Chaohusaurus war bereits lebendgebärend wie die späteren Ichthyosaurier. Der Kopf der Jungen kommt jedoch als erster aus dem Geburtskanal. Spätere Ichthyosaurier zeigen dies meist auch, aber dort wurde es oft als Fehlgeburt erklärt, die zum Tod von Mutter und Jungtier führte; Es wurde angenommen, dass dies zuerst mit dem Schwanz geboren werden musste, um nicht zu ersticken.
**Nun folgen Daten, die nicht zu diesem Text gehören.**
Definition stripNetworkSuffix ctx (name : string) : SV (string * netobj) :=
  match sc_network ctx with
  | Some r => o ← svc_obj r; mret (name, o)
  | None =>
      match Split2 name "/" with
      | (_, None) => err "missing network name"
      | (name', Some netName) =>
          onet ← gets (fun s => head (filter (fun o => netName = GetName (nw_rec (no_net o))) (objs (c_ss s))));
          match onet with
          | None => err ("unknown network " +:+ fmt_q netName)
          | Some o => mret (name', o)
          end
      end
  end.

Definition set_channel (ref : nat) (name : string) (ch : ChannelRec) : SV unit :=
  lift_c (modify_obj ref (with_net (fun net => set_nw_channels (Set_ (nw_channels net) name ch) net))).

(** [db.StoreChannel] of the channel of the network; a new record gets its ID. *)
Definition svc_store_channel (ref : nat) (name what : string) : SV unit :=
  o ← svc_obj ref;
  match Get (nw_channels (no_net o)) name with
  | None => panic
  | Some ch =>
      match db_StoreChannel (n_ID (nw_rec (no_net o))) ch with
      | None => err ("failed to " +:+ what +:+ " channel: " +:+ db_error)
      | Some _ => lift_c (store_channel ref name)
      end
  end.

Definition handleServiceChannelCreate ctx (params : list string) : SV unit :=
  match params with
  | [] => err "expected at least one argument"
  | name :: rest =>
      vals ← only_flags channelFlagSet rest;
      no ← stripNetworkSuffix ctx name;
      let '(name, o) := no in
      let ref := no_ref o in
      if bool_decide (name = "") || ContainsAny name illegalChanChars then err ("invalid channel name: " +:+ name)
      else if match no_conn o with Some uc => negb (isChannel uc name) | None => false end then err ("not a channel name: " +:+ name)
      else if Has (nw_channels (no_net o)) name then err ("channel " +:+ fmt_q name +:+ " already exists")
      else match channel_update time_ParseDuration vals (newChannel name "" false) with
      | (_, Some e) => err e
      | (ch, None) =>
          set_channel ref name ch;;
          svc_store_channel ref name "create";;
          when (is_Some_b (no_conn o))
            (send_up ref (mk_msg "JOIN" (name :: (if nonempty (ch_Key ch) then [ch_Key ch] else []))));;
          print ctx ("created channel " +:+ fmt_q name)
      end
  end.

(** The flag detaches or attaches the channel when it differs. *)
Definition apply_detached (ref : nat) (name : string) (detached : option bool) : SV unit :=
  o ← svc_obj ref;
  match detached, Get (nw_channels (no_net o)) name with
  | Some b, Some ch =>
      if Bool.eqb b (ch_Detached ch) then mret tt
      else if b then _ ← lift_c (run_up ref (fun EV => detach (EV := EV) name ch)); mret tt
      else _ ← lift_c (run_up ref (fun EV => attach (EV := EV) name ch)); mret tt
  | _, _ => mret tt
  end.

Definition handleServiceChannelUpdate ctx (params : list string) : SV unit :=
  match params with
  | [] => err "expected at least one argument"
  | name :: rest =>
      vals ← only_flags channelFlagSet rest;
      no ← stripNetworkSuffix ctx name;
      let '(name, o) := no in
      let ref := no_ref o in
      match Get (nw_channels (no_net o)) name with
      | None => err ("unknown channel " +:+ fmt_q name)
      | Some ch =>
          let '(ch', e) := channel_update time_ParseDuration vals ch in
          lift_c (modify_obj ref (with_net (update_ch name (fun _ => ch'))));;
          no_error e;;
          apply_detached ref name (flag_bool vals "detached");;
          when (is_Some_b (no_conn o)) (_ ← lift_c (run_up ref (fun _ => updateChannelAutoDetach name)); mret tt);;
          svc_store_channel ref name "update";;
          print ctx ("updated channel " +:+ fmt_q name)
      end
  end.

Definition uerror_text (e : user_error) : string :=
  match e with
  | ErrUpstream (ErrUnknownChannel name) => "unknown channel " +:+ fmt_q name
  | e => user_error_text e
  end.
Da das Exemplar AGM I-1 drei umgedrehte junge Köpfe zeigt, könnte dies ein Hinweis darauf sein, dass dies doch die übliche Methode war. Die Autoren spekulierten, dass dies zu höheren Geburtenraten und dem Tod aller Jungen in diesem speziellen Exemplar geführt haben könnte. In einigen modernen Lebendgebärenden amniote Wirbeltiere, wie z komprimierte Seeschlange und der Beluga, kommt es vor, dass Junge erfolgreich mit dem Kopf nach vorne abgegeben werden. weil Chaohusaurus eine solche basale Form war, wurde geschlossen, dass die frühesten landbewohnenden Vorfahren der Ichthyosaurier lebendgebärend waren. Im Jahr 2014 war AGM I-1 das älteste bekannte Fossil, das direkte Hinweise auf Lebendgebärfähigkeit lieferte.[10] Der Embryo hat etwa 18% der Länge der Mutter. Dies ist ein bisschen kurz für einen Ichthyopterygier, aber ein normales Verhältnis für Landbewohner Sauria.[10]

Die Wachstumssequenz zeigt, dass die Vorderflossen von Chaohusaurus während des Wachstums in der relativen Länge zugenommen. Die halbmondförmigen Knochenelemente an der Basis des ersten und fünften Fingers haben bei Jungtieren zunächst eine eingeschnürte Form mit konkaven Vorder- und Hinterrändern. Jugendliche haben schätzungsweise vierzig bis fünfundvierzig Zähne im Oberkiefer; bei erwachsenen Tieren ist dies ein Dutzend höher. Bei Jugendlichen fehlt auch die Abrundung der hinteren Mandibeln; sie sind spitzer wie die Zähne des Oberkiefers. Außerdem sind ihre Schädel relativ größer. Einzigartig für Ichthyopterygier verknöchern bei Chaohusaurus die Mittelhandknochen und Mittelfußknochen eher als die Handgelenkknochen und Knöchelknochen.[10]